In the present study, to delve into the effect of granulocyte-macrophage colony-stimulating factor (GM-CSF) combined with temozolomide (TMZ) on high-grade glioma cells and related mechanism, six cases of high-grade glioma cells from patient's tumor tissues were cultured. 3-(4,5)-dimethylthiahiazo (-z-y1)-3,5-di- phenytetrazoliumromide 3-(4,5)-dimethylthiahiazo (-z-y1)-3,5-di- phenytetrazoliumromide (MTT) assay was performed to detect cell proliferation and toxicity. Flow cytometry was performed to ascertain cell cycle and apoptosis rate. To detect the expressions of O6-methylguanine-DNA methyltransferase (MGMT) methylation status and MGMT protein, respectively, specific PCR and immunofluorescence were performed.
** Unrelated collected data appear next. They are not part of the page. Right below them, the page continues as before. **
Lemma limit_step name M s a :
  0 < M -> act_limited name M a ->
  (forall p, p ∈ omap is_await (thr s) -> limited name M p) /\ use_of name (acct (cor s)) <= M ->
  (forall p, p ∈ omap is_await (thr (sstep s a)) -> limited name M p) /\ use_of name (acct (cor (sstep s a))) <= M.
Proof.
  intros HM Ha [Hw Hu].
  destruct a as [w|r|r job p|hid|hid|hid|hid e|host| | | | | |i o]; cbn [sstep thr cor acct]; unfold known;
    try (by case_match); try done.
  - simpl. split; [|done]. intros q. rewrite elem_of_cons. intros [->|?]; [done|by apply Hw].
  - simpl. split; [|done]. intros q. rewrite omap_app, elem_of_app. intros [Hin|?]; [|by apply Hw].
    apply list_elem_of_omap in Hin as (t & Hin & Ht). apply list_elem_of_fmap in Hin as (x & -> & _). done.
  - simpl. split; [|done]. intros q. rewrite omap_app, elem_of_app. intros [Hin|?]; [|by apply Hw].
    apply list_elem_of_omap in Hin as (t & Hin & Ht). apply list_elem_of_fmap in Hin as (x & -> & _). done.
  - split; [done|]. destruct (drained_fields (acct (cor s))) as (_ & _ & E & _). simpl. unfold use_of. by rewrite E.
  - destruct (thr s !! i) as [t|] eqn:Hi; [|done].
    assert (forall p, is_await t = Some p -> limited name M p) as Ht.
    { intros p Hp. apply Hw, list_elem_of_omap. exists t. split; [by eapply list_elem_of_lookup_2|done]. }
    pose proof (tstep_awaits t o (cor s)) as Hts. pose proof (tstep_use_le name t o (cor s)) as Hus.
    destruct (tstep t o (cor s)) as [c' ts] eqn:Es. cbn [fst snd thr cor] in *. split.
    + intros p. rewrite omap_app, elem_of_app. intros [Hin|Hin]; [by apply Ht, Hts|]. apply Hw.
      apply list_elem_of_omap in Hin as (t' & Hin & Hp). apply list_elem_of_omap. exists t'. split; [|done].
      rewrite (delete_Permutation _ _ _ Hi). set_solver.
    + destruct (is_await t) as [p|] eqn:Hp; [|specialize (Hus eq_refl); lia].
      destruct t as [|r job q| | | | | | | | | | | | | | | | | | | | | | |]; try done. injection Hp as ->.
      destruct o; cbn [tstep] in Es; simplify_eq; try done.
      pose proof (use_enter p (acct (cor s)) ) as He. destruct (enterProfile p (acct (cor s))) as [[a entered] f] eqn:Ee.
      simplify_eq. simpl. specialize (He name).
      destruct entered; simpl in He; [|lia]. case_bool_decide as Hnm; simpl in He; [|lia].
      pose proof (use_enter_limit p (acct (cor s)) a f Ee) as Hlim. specialize (Ht p eq_refl ltac:(done)).
      rewrite Hnm. specialize (Hlim ltac:(lia)). lia.
Qed.

(** C14: a Profile's maximum concurrency is never exceeded, and its units
    never leak.  While no allocation for a Profile comes with a maximum above
    [M], its live Allocations and the allocations in flight past the gate are
    together at most [M], and the Scheduler's counter is exactly their number,
    after any interleaving of allocations, failures, releases, aborts and lost
    Leases.  (A Reload that lowers the maximum evicts no Job: then [M] is the
    higher one.) *)
Theorem profile_limit_kept m acts name M :
  0 <= m -> Z.of_nat (length acts) < 2 ^ 64 -> 0 < M -> Forall (act_limited name M) acts ->
  let s := srun m acts in
  use_of name (acct (cor s)) =
    tsum (fun t => wt name (owner_unit t)) (thr s) + asum (vu name) (heap (cor s)) (live (cor s))
  /\ use_of name (acct (cor s)) <= M.
Proof.
  intros Hm Hl HM Hacts s. split; [apply (iv_use _ _ (inv_srun m acts Hm Hl))|].
  enough ((forall p, p ∈ omap is_await (thr s) -> limited name M p) /\ use_of name (acct (cor s)) <= M) by naive_solver.
  unfold s. clear s Hl. induction acts as [|a acts IH] using rev_ind.
  { split; [set_solver|]. unfold use_of. cbn [srun fold_left sys0 cor acct newAccounting profileUse]. rewrite lookup_empty. simpl. lia. }
  apply Forall_app in Hacts as [H1 H2]. rewrite srun_snoc. apply limit_step; [done|by apply Forall_inv in H2|by apply IH].
Qed.

Lemma profile_limit_kept_witness :
  use_of "small" (acct (cor (srun 2 (demo_allocate ++ [AAllocate (demo_r 9) demo_job demo_p; AStep 0 OGo])))) <= 1
  /\ use_of "small" (acct (cor (srun 2 (demo_allocate ++ [AAllocate (demo_r 9) demo_job demo_p; AStep 0 OGo])))) = 1.
Proof.
  split; [|vm_compute; reflexivity].
  refine (proj2 (profile_limit_kept 2 (demo_allocate ++ [AAllocate (demo_r 9) demo_job demo_p; AStep 0 OGo]) "small" 1 _ _ _ _));
    [by_compute|by_compute|by_compute|].
  repeat (apply Forall_cons_2; [first [exact I | intros _; vm_compute; split; [reflexivity|discriminate]]|]). apply Forall_nil_2.
Defined.

(** ** How a Handle changes *)
Record evolves (h h' : handle) : Prop := {
  ev_static : static h' = static h;
  ev_done : h_done h = true -> h_done h' = true /\ h_err h' = h_err h;
  ev_gone : h_leaseGone h = true -> h_leaseGone h' = true;
  ev_err : (h_done h = true <-> is_Some (h_err h)) -> (h_done h' = true <-> is_Some (h_err h'))
}.

Definition evolves_map (hp hp' : gmap Z handle) : Prop :=
  forall k h, hp !! k = Some h -> exists h', hp' !! k = Some h' /\ evolves h h'.

Lemma evolves_refl h : evolves h h.
Proof. by split. Qed.

Lemma evolves_map_refl hp : evolves_map hp hp.
Proof. intros k h Hk. eauto using evolves_refl. Qed.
According to the results of MTT assay, compared with the results of control group, GM-CSF group exhibited enhanced cell viability in varying degrees. In three cases of cells (MGMT gene methylation), the combination group [(67.67 ± 1.16), (68.13 ± 1.06), (68.42 ± 1.73)] had noticeably lower cell viability than the corresponding TMZ group [(90.00 ± 1.73), (82.33 ± 1.53), (82.67 ± 2.11)] (P < 0.01). Nevertheless, the two groups showed no significant difference in another three cases (MGMT gene unmethylated) (P > 0.05). In combination group, the apoptosis rate of the MGMT methylation cells was higher than that in the corresponding TMZ group (P < 0.01), which is consistent with MTT assay results. In all six cases of primary glioma cells, the fraction of cells in G1 phase of GM-CSF-treated group was noticeably down-regulated and was up-regulated in S phase (P < 0.01). GM-CSF could induce high-grade glioma cells to rapidly enter the cell cycle, thereby enhancing the lethal effect of TMZ on glioma cells with MGMT gene promoter methylation. However, this effect is not ideal on glioma cells with MGMT unmethylation.